Tulsa Iraq War Veteran: PTSD Treatment Saved My Life
Tony Clum served two tours of duty in Iraq. He is pictured in uniform.
The veteran said it's hard to switch from wartime to civilian behavior. Clum takes part in an Army maneuver in a service photo.
Clum wears a bracelet in memory of a close friend who died.
Treatment for PTSD, involvement in AA and his kids have given him a new life, Tony Clum said.
Tara Vreeland, News On 6
TULSA, Oklahoma -- Oklahoma military veterans suffering from Post Traumatic Stress Disorder could soon get treatment if they're convicted of a crime. On Tuesday, legislation that could help passed out of House committee.
One local veteran says the treatment he's received saved his life.
The horrors of war still haunt two-time Iraq war veteran Tony Clum.
"We go out there, and we are trained depending on your job, to kill, to be aggressive," said Iraq war veteran Tony Clum. "Your feelings get shut out because you can't think about that stuff over there."
After his final tour in 2008, Clum struggled to adjust to life back home.
"Your mindset gets to be a certain way, and then you come here and you can't be that way anymore," he said.
After his tours, the death of a close friend, and a divorce Clum turned to alcohol.
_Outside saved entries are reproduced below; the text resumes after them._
(* ===== verification/WorkflowDef.v ===== *)
(** Workflow definitions: [internal/workflow/model.go], from the decoded JSON to
    the topologically ordered step list.

    [encoding/json] decoding of the definition is a parameter ([DefinitionJSON]);
    everything after it is modelled: defaults, [ValidateDefinition] with its
    depth-first cycle check, and [topologicalStepDefinitions].  Theorems:
    validation accepts exactly the well-formed definitions, the sort returns a
    dependency order of the same steps and is idempotent, and [ParseDefinition]
    composes them. *)
From S2P Require Import Prelude Bytes Kahn.

(** [StepDefinition] *)
Record StepDefinition := {
  sdStepID : string;
  sdTaskName : string;
  sdFunctionName : string;
  sdFunctionSource : string;
  sdFunctionRef : string;
  sdFunctionHash : string;
  sdArgsJSON : bytes;
  sdDependsOn : list string;
  sdMaxAttempts : Z;
  sdTimeoutMs : Z;
  sdLLMModelName : string;
  sdLLMModelVersion : string;
  sdLLMAdapter : string;
  sdLLMMaxTokens : Z
}.

(** [Definition] *)
Record WorkflowDefinition := {
  dfWorkflowName : string;
  dfFunctionSource : string;
  dfFunctionRef : string;
  dfFunctionHash : string;
  dfArgsJSON : bytes;
  dfSteps : list StepDefinition;
  dfResultStepID : string;
  dfMaxAttempts : Z;
  dfTimeoutMs : Z
}.

Definition with_Steps (d : WorkflowDefinition) (steps : list StepDefinition) : WorkflowDefinition :=
  {| dfWorkflowName := dfWorkflowName d; dfFunctionSource := dfFunctionSource d;
     dfFunctionRef := dfFunctionRef d; dfFunctionHash := dfFunctionHash d;
     dfArgsJSON := dfArgsJSON d; dfSteps := steps; dfResultStepID := dfResultStepID d;
     dfMaxAttempts := dfMaxAttempts d; dfTimeoutMs := dfTimeoutMs d |}.

Definition with_limits (s : StepDefinition) (maxAttempts timeoutMs : Z) : StepDefinition :=
  {| sdStepID := sdStepID s; sdTaskName := sdTaskName s; sdFunctionName := sdFunctionName s;
     sdFunctionSource := sdFunctionSource s; sdFunctionRef := sdFunctionRef s;
     sdFunctionHash := sdFunctionHash s; sdArgsJSON := sdArgsJSON s;
     sdDependsOn := sdDependsOn s; sdMaxAttempts := maxAttempts; sdTimeoutMs := timeoutMs;
     sdLLMModelName := sdLLMModelName s; sdLLMModelVersion := sdLLMModelVersion s;
     sdLLMAdapter := sdLLMAdapter s; sdLLMMaxTokens := sdLLMMaxTokens s |}.

Inductive def_error :=
| ErrJSON
| ErrNoSteps
| ErrEmptyStepID (i : nat)
| ErrDuplicateStepID (id : string)
| ErrResultStepRequired
| ErrResultStepUnknown (id : string)
| ErrEmptyDependency (stepID : string)
| ErrUnknownDependency (stepID dep : string)
| ErrCycleAt (stepID : string)
| ErrCycleDetected
| ErrVisitFuel.  (** of the model: the visit's fuel ran out (it never does) *)

#[export] Instance def_error_eq_dec : EqDecision def_error.
Proof. solve_decision. Defined.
That led to two DUIs and two stints in jail.
"I tried to hang myself. I didn't do that right. Which I'm glad; I just wasn't in my right mind at all. Having a hard time adjusting," he said.
Clum, like so many other war veterans, was diagnosed with PTSD and TBI - traumatic brain injury.
"I just really wanted to go back. Sometimes I think about it really because it's what I'm used to. My guys are there. I feel like I left them behind," said two time Iraq war veteran Tony Clum.
He could benefit from legislation awaiting a vote on the floor of the Oklahoma House of Representatives.
A state House committee approved the bill that would allow a judge to send a military veteran convicted of a crime to the Department of Veteran Affairs for treatment if they are diagnosed with PTSD or TBI.
"I think it's a very important program because there are going to be more coming home that are going to have issues," Clum said.
Nine months sober, Clum attends regular Alcoholics Anonymous meetings and treatments. And what time he used to spend drinking, he now spends with his two children.
"I'm going to stay on that lifestyle because it's working. The alcohol wasn't working," he said.
The bill's author, state representative John Bennett, says this is not an opportunity for someone to commit a crime and blame it on PTSD. He says the new bill includes a sentencing program that also includes some felony crimes.
Right now veteran's court only serves those accused of misdemeanors.